## Instructions for the task
Filter the records, keeping every line that has the string "option".

── Exercise material

(** Field updates. *)
Definition set_heap (x : list mesh) (s : state) : state :=
  {| heap := x; interactableMeshes := interactableMeshes s; scene := scene s;
     DEVICE_DB := DEVICE_DB s;
     pendingDatabaseDevices := pendingDatabaseDevices s;
     typeCounters := typeCounters s; selectedMesh := selectedMesh s;
     blinkTween := blinkTween s; tweens := tweens s; disposed := disposed s;
     floorPlane_constant := floorPlane_constant s;
     FLOOR_HEIGHT := FLOOR_HEIGHT s; floorSelect := floorSelect s;
     numFloors := numFloors s; infoPanel := infoPanel s;
     infoPanelActive := infoPanelActive s; nodeView := nodeView s |}.

Definition set_interactableMeshes (x : list nat) (s : state) : state :=
  {| heap := heap s; interactableMeshes := x; scene := scene s;
     DEVICE_DB := DEVICE_DB s;
     pendingDatabaseDevices := pendingDatabaseDevices s;
     typeCounters := typeCounters s; selectedMesh := selectedMesh s;
     blinkTween := blinkTween s; tweens := tweens s; disposed := disposed s;
     floorPlane_constant := floorPlane_constant s;
     FLOOR_HEIGHT := FLOOR_HEIGHT s; floorSelect := floorSelect s;
     numFloors := numFloors s; infoPanel := infoPanel s;
     infoPanelActive := infoPanelActive s; nodeView := nodeView s |}.

Definition set_scene (x : list nat) (s : state) : state :=
  {| heap := heap s; interactableMeshes := interactableMeshes s; scene := x;
     DEVICE_DB := DEVICE_DB s;
     pendingDatabaseDevices := pendingDatabaseDevices s;
     typeCounters := typeCounters s; selectedMesh := selectedMesh s;
     blinkTween := blinkTween s; tweens := tweens s; disposed := disposed s;
     floorPlane_constant := floorPlane_constant s;
     FLOOR_HEIGHT := FLOOR_HEIGHT s; floorSelect := floorSelect s;
     numFloors := numFloors s; infoPanel := infoPanel s;
     infoPanelActive := infoPanelActive s; nodeView := nodeView s |}.

Definition set_DEVICE_DB (x : JsObject.t device) (s : state) : state :=
  {| heap := heap s; interactableMeshes := interactableMeshes s;
     scene := scene s; DEVICE_DB := x;
     pendingDatabaseDevices := pendingDatabaseDevices s;
     typeCounters := typeCounters s; selectedMesh := selectedMesh s;
     blinkTween := blinkTween s; tweens := tweens s; disposed := disposed s;
     floorPlane_constant := floorPlane_constant s;
     FLOOR_HEIGHT := FLOOR_HEIGHT s; floorSelect := floorSelect s;
     numFloors := numFloors s; infoPanel := infoPanel s;
     infoPanelActive := infoPanelActive s; nodeView := nodeView s |}.

Definition set_pendingDatabaseDevices (x : option (list deviceData)) (s : state) : state :=
  {| heap := heap s; interactableMeshes := interactableMeshes s;
     scene := scene s; DEVICE_DB := DEVICE_DB s; pendingDatabaseDevices := x;
     typeCounters := typeCounters s; selectedMesh := selectedMesh s;
     blinkTween := blinkTween s; tweens := tweens s; disposed := disposed s;
     floorPlane_constant := floorPlane_constant s;
     FLOOR_HEIGHT := FLOOR_HEIGHT s; floorSelect := floorSelect s;
     numFloors := numFloors s; infoPanel := infoPanel s;
     infoPanelActive := infoPanelActive s; nodeView := nodeView s |}.

Definition set_typeCounters (x : JsObject.t nat) (s : state) : state :=
  {| heap := heap s; interactableMeshes := interactableMeshes s;
     scene := scene s; DEVICE_DB := DEVICE_DB s;
     pendingDatabaseDevices := pendingDatabaseDevices s; typeCounters := x;
     selectedMesh := selectedMesh s; blinkTween := blinkTween s;
     tweens := tweens s; disposed := disposed s;
     floorPlane_constant := floorPlane_constant s;
     FLOOR_HEIGHT := FLOOR_HEIGHT s; floorSelect := floorSelect s;
     numFloors := numFloors s; infoPanel := infoPanel s;
     infoPanelActive := infoPanelActive s; nodeView := nodeView s |}.

Definition set_selectedMesh (x : option nat) (s : state) : state :=
  {| heap := heap s; interactableMeshes := interactableMeshes s;
     scene := scene s; DEVICE_DB := DEVICE_DB s;
     pendingDatabaseDevices := pendingDatabaseDevices s;
     typeCounters := typeCounters s; selectedMesh := x;
     blinkTween := blinkTween s; tweens := tweens s; disposed := disposed s;
     floorPlane_constant := floorPlane_constant s;
     FLOOR_HEIGHT := FLOOR_HEIGHT s; floorSelect := floorSelect s;
     numFloors := numFloors s; infoPanel := infoPanel s;
     infoPanelActive := infoPanelActive s; nodeView := nodeView s |}.

Definition set_blinkTween (x : option nat) (s : state) : state :=
  {| heap := heap s; interactableMeshes := interactableMeshes s;
     scene := scene s; DEVICE_DB := DEVICE_DB s;
     pendingDatabaseDevices := pendingDatabaseDevices s;
     typeCounters := typeCounters s; selectedMesh := selectedMesh s;
     blinkTween := x; tweens := tweens s; disposed := disposed s;
     floorPlane_constant := floorPlane_constant s;
     FLOOR_HEIGHT := FLOOR_HEIGHT s; floorSelect := floorSelect s;
     numFloors := numFloors s; infoPanel := infoPanel s;
     infoPanelActive := infoPanelActive s; nodeView := nodeView s |}.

────

## Completed task
Definition set_pendingDatabaseDevices (x : option (list deviceData)) (s : state) : state :=
Definition set_selectedMesh (x : option nat) (s : state) : state :=
Definition set_blinkTween (x : option nat) (s : state) : state :=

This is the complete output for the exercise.